### Data extracts

(** [rollingReplace] starts at most one replacement, and only when the
    replacing lock was free (it then stays held for the replacement): the machine
    it drains is a managed worker on another version than the target, not draining
    yet, and no such worker is less loaded; at least one managed worker already
    runs the target version. In every other case the lock is as before, and at
    most one machine is launched, with every managed worker stale and nothing
    pending. *)
Theorem rollingReplace_guarded workers w :
  let target := targetWorkerVersion cfg in
  let mine v := In v workers /\ managed v = true /\ IsDraining (st w) (wMachineID v) = false in
  let w' := (rollingReplace cfg env region workers w).1 in
  (migrating (st w') = migrating (st w) /\ draining (st w') = draining (st w) /\
   (log w' = log w \/
    (GetPendingLaunches (st w) region = [] /\ (forall v, mine v -> WorkerVersion v <> target) /\
     exists ph, log w' = log w ++ [Launch region ph]))) \/
  (exists victim more t, mine victim /\ WorkerVersion victim <> target /\
     "__replacing__"%string ∉ migrating (st w) /\ "__replacing__"%string ∈ migrating (st w') /\
     log w' = log w ++ [GoReplaceOneStale region (wID victim) (wMachineID victim) more] /\
     draining (st w') = <[wMachineID victim := drain_of victim region t]> (draining (st w)) /\
     (forall v, mine v -> WorkerVersion v <> target -> Current victim <= Current v) /\
     exists v, mine v /\ WorkerVersion v = target).
Proof.
  cbn zeta. remember (rollingReplace cfg env region workers w) as r eqn:Hr. unfold rollingReplace in Hr.
  destruct (String.eqb (targetWorkerVersion cfg) "") eqn:E0; [subst r; left; auto|].
  unfold bind at 1 in Hr. cbn [get] in Hr. set (mine := List.filter _ workers) in Hr.
  assert (Hmine : forall v, In v mine <-> In v workers /\ managed v = true /\ IsDraining (st w) (wMachineID v) = false).
  { intros v. subst mine. rewrite List.filter_In, andb_true_iff, negb_true_iff. tauto. }
  set (stale := List.filter (fun w0 => negb _) mine) in Hr. pose proof (lightest_spec stale) as Hl.
  destruct (lightest stale) as [victim|]; [|subst r; left; auto]. destruct Hl as [Hv Hmin].
  unfold bind at 1, update in Hr. cbn [TryAcquireReplacingLock acquire] in Hr.
  destruct (bool_decide _) eqn:Eb; cbn [negb] in Hr; bool_to_prop.
  2: { subst r. left. cbn. split_and!; [|done|by left]. apply dec_stable in Eb. set_solver. }
  destruct (List.filter (fun w0 => String.eqb (WorkerVersion w0) (targetWorkerVersion cfg)) mine)
    as [|c cs] eqn:Ec.
  - left. unfold bind at 1 in Hr. cbn [get] in Hr. unfold bind in Hr.
    set (w1 := Build_world _ _ _) in Hr.
    replace (GetPendingLaunches _ region) with (GetPendingLaunches (st w) region) in Hr by done. destruct (GetPendingLaunches (st w) region) as [|p ps] eqn:Ep.
    + pose proof (scaleUp_frame w1) as (F1 & F2 & F3). destruct (scaleUp env region w1) as [w2 []].
      subst r. cbn in F1, F2, F3 |- *.
      split_and!; [rewrite F1; set_solver|by rewrite F2|].
      destruct F3 as [F3|F3]; [by left|]. right. split_and!; [done| |done].
      intros v Hvm. apply Hmine in Hvm. intros Hver. assert (In v []) as []. rewrite <- Ec.
      apply List.filter_In. split; [done|]. by apply String.eqb_eq.
    + subst r. cbn. split_and!; [set_solver|done|by left].
  - right. apply List.filter_In in Hv as [Hv Hver]. bool_to_prop. apply String.eqb_neq in Hver.
    exists victim, (Nat.ltb 1 (length stale)), (clock env (reads w)).
    destruct (proj1 (Hmine victim) Hv) as (? & ? & ?).
    subst r. cbn. split_and!; try done; [set_solver| |].
    + intros v Hvm Hne. apply Hmin. apply List.filter_In. split; [by apply Hmine|].
      apply negb_true_iff. by apply String.eqb_neq.
    + exists c. assert (In c (c :: cs)) as Hc by by left. rewrite <- Ec in Hc.
      apply List.filter_In in Hc as [Hc1 Hc2]. split; [by apply Hmine|]. by apply String.eqb_eq.
Qed.

Lemma for_each_log {A} (P : effect -> Prop) (l : list A) body :
  (forall a, In a l -> forall w, exists es, log (body a w).1 = log w ++ es /\ Forall P es) ->
  forall w, exists es, log (for_each l body w).1 = log w ++ es /\ Forall P es.
Proof.
  induction l as [|a l IH]; intros H w; cbn [for_each].
  { exists []. cbn. by rewrite app_nil_r. }
  unfold bind. destruct (H a (or_introl eq_refl) w) as (es1 & E1 & F1).
  destruct (body a w) as [w1 []]. cbn [fst] in E1.
  destruct (IH (fun b Hb => H b (or_intror Hb)) w1) as (es2 & E2 & F2).
  exists (es1 ++ es2). rewrite E2, E1, app_assoc. split; [done|]. by apply Forall_app.
Qed.

(** When a drained machine may go: it was draining in this region, its
    checkpoint uploads are settled, and its worker reports no sandbox. *)
Definition may_destroy (m : InMemoryScalerState) (e : effect) : Prop :=
  exists machine d, e = GoDestroyDrained machine /\ draining m !! machine = Some d /\ d_Region d = region /\
    hibernationUploadsSettled env (d_WorkerID d) = true /\
    (getDrainingWorkerSandboxCount env (d_WorkerID d) = 0 \/
     exists v, In v (GetWorkersByRegion env region) /\ wMachineID v = machine /\ Current v = 0).

(** [checkDrainingWorkers] only ever destroys machines that were draining in
    its region, whose worker reports no sandbox and whose checkpoint uploads have
    all settled (a failed query counts as unsettled); it has no other effect. *)
Theorem checkDrainingWorkers_safe w :
  exists es, log (checkDrainingWorkers env region w).1 = log w ++ es /\ Forall (may_destroy (st w)) es.
Proof.
  unfold checkDrainingWorkers. unfold bind at 1. cbn [get]. apply for_each_log.
  intros [machine d] Hin w1. apply list_elem_of_In, elem_of_map_to_list in Hin.
  assert (Hnil : exists es, log w1 = log w1 ++ es /\ Forall (may_destroy (st w)) es)
    by (exists []; by rewrite app_nil_r).
  destruct (String.eqb_spec (d_Region d) region) as [Hr|Hr]; cbn [negb]; [|done].
  unfold bind at 1, time_now, now. destruct (drainTimeout <? _).
  - destruct (_ && _) eqn:Ec; cbn; [|done]. apply andb_true_iff in Ec as [Hz Hs]. bool_to_prop.
    exists [GoDestroyDrained machine]. split; [done|]. repeat constructor. exists machine, d. auto 6.
  - destruct (drained_worker env region machine) as [v|] eqn:Ev; [|done].
    destruct (hibernationUploadsSettled env (d_WorkerID d)) eqn:Hs; [|done]. cbn.
    exists [GoDestroyDrained machine]. split; [done|]. repeat constructor.
    apply List.find_some in Ev as [Hv Hf]. apply andb_true_iff in Hf as [Hf Hz]. bool_to_prop.
    apply String.eqb_eq in Hf.
    exists machine, d. split_and!; try done. right. by exists v.
Qed.

(** *** Evacuation *)

Definition is_hot (v : WorkerInfo) : bool :=
  negb (flt (CPUPct v) evacuationCPUThreshold && flt (MemPct v) evacuationMemThreshold &&
        flt (DiskPct v) evacuationDiskThreshold).

Lemma recently_frame id w : st (evacuated_recently env id w).1 = st w /\ log (evacuated_recently env id w).1 = log w.
Proof.
  unfold evacuated_recently, bind, get, time_now, now, ret. by destruct (GetLastEvacuation (st w) id).
Qed.

Lemma collect_hot_spec workers hot w :
  let r := collect_hot env workers hot w in
  st r.1 = st w /\ log r.1 = log w /\
  forall v, In v r.2 -> In v hot \/ (In v workers /\ is_hot v = true /\ IsDraining (st w) (wMachineID v) = false).
Proof.
  revert hot w; induction workers as [|x rest IH]; intros hot w; cbn zeta; [cbn; auto|]. cbn [collect_hot].
  assert (Hskip : forall w1, st w1 = st w -> log w1 = log w ->
    let r := collect_hot env rest hot w1 in st r.1 = st w /\ log r.1 = log w /\
    forall v, In v r.2 -> In v hot \/ (In v (x :: rest) /\ is_hot v = true /\ IsDraining (st w) (wMachineID v) = false)).
  { intros w1 Hst Hlog. cbn zeta. destruct (IH hot w1) as (I1 & I2 & I3). rewrite Hst in *.
    split_and!; [congruence|congruence|]. intros v Hv. destruct (I3 v Hv) as [?|(? & ? & ?)]; [auto|].
    right. split_and!; try done. by right. }
  destruct (_ && _) eqn:Eh; [by apply Hskip|]. unfold bind, get.
  destruct (IsDraining (st w) (wMachineID x)) eqn:Ed; [by apply Hskip|].
  pose proof (recently_frame (wID x) w) as [F1 F2]. destruct (evacuated_recently env (wID x) w) as [w1 recent].
  cbn [fst] in F1, F2. destruct recent; [by apply Hskip|].
  destruct (IH (hot ++ [x]) w1) as (I1 & I2 & I3). rewrite F1 in *. split_and!; [congruence|congruence|].
  intros v Hv. destruct (I3 v Hv) as [Hh|(? & ? & ?)].
  - apply in_app_iff in Hh as [?|[<-|[]]]; [auto|]. right. split_and!; [by left| |done]. unfold is_hot. by rewrite Eh.
  - right. split_and!; try done. by right.
Qed.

### What you need to do
With the line that has "(log w' = log w \/" as the first and the line that has "unfold bind at 1, update" as the last, repeat exactly that run of lines above and no more.

### Exercise result
   (log w' = log w \/
    (GetPendingLaunches (st w) region = [] /\ (forall v, mine v -> WorkerVersion v <> target) /\
     exists ph, log w' = log w ++ [Launch region ph]))) \/
  (exists victim more t, mine victim /\ WorkerVersion victim <> target /\
     "__replacing__"%string ∉ migrating (st w) /\ "__replacing__"%string ∈ migrating (st w') /\
     log w' = log w ++ [GoReplaceOneStale region (wID victim) (wMachineID victim) more] /\
     draining (st w') = <[wMachineID victim := drain_of victim region t]> (draining (st w)) /\
     (forall v, mine v -> WorkerVersion v <> target -> Current victim <= Current v) /\
     exists v, mine v /\ WorkerVersion v = target).
Proof.
  cbn zeta. remember (rollingReplace cfg env region workers w) as r eqn:Hr. unfold rollingReplace in Hr.
  destruct (String.eqb (targetWorkerVersion cfg) "") eqn:E0; [subst r; left; auto|].
  unfold bind at 1 in Hr. cbn [get] in Hr. set (mine := List.filter _ workers) in Hr.
  assert (Hmine : forall v, In v mine <-> In v workers /\ managed v = true /\ IsDraining (st w) (wMachineID v) = false).
  { intros v. subst mine. rewrite List.filter_In, andb_true_iff, negb_true_iff. tauto. }
  set (stale := List.filter (fun w0 => negb _) mine) in Hr. pose proof (lightest_spec stale) as Hl.
  destruct (lightest stale) as [victim|]; [|subst r; left; auto]. destruct Hl as [Hv Hmin].
  unfold bind at 1, update in Hr. cbn [TryAcquireReplacingLock acquire] in Hr.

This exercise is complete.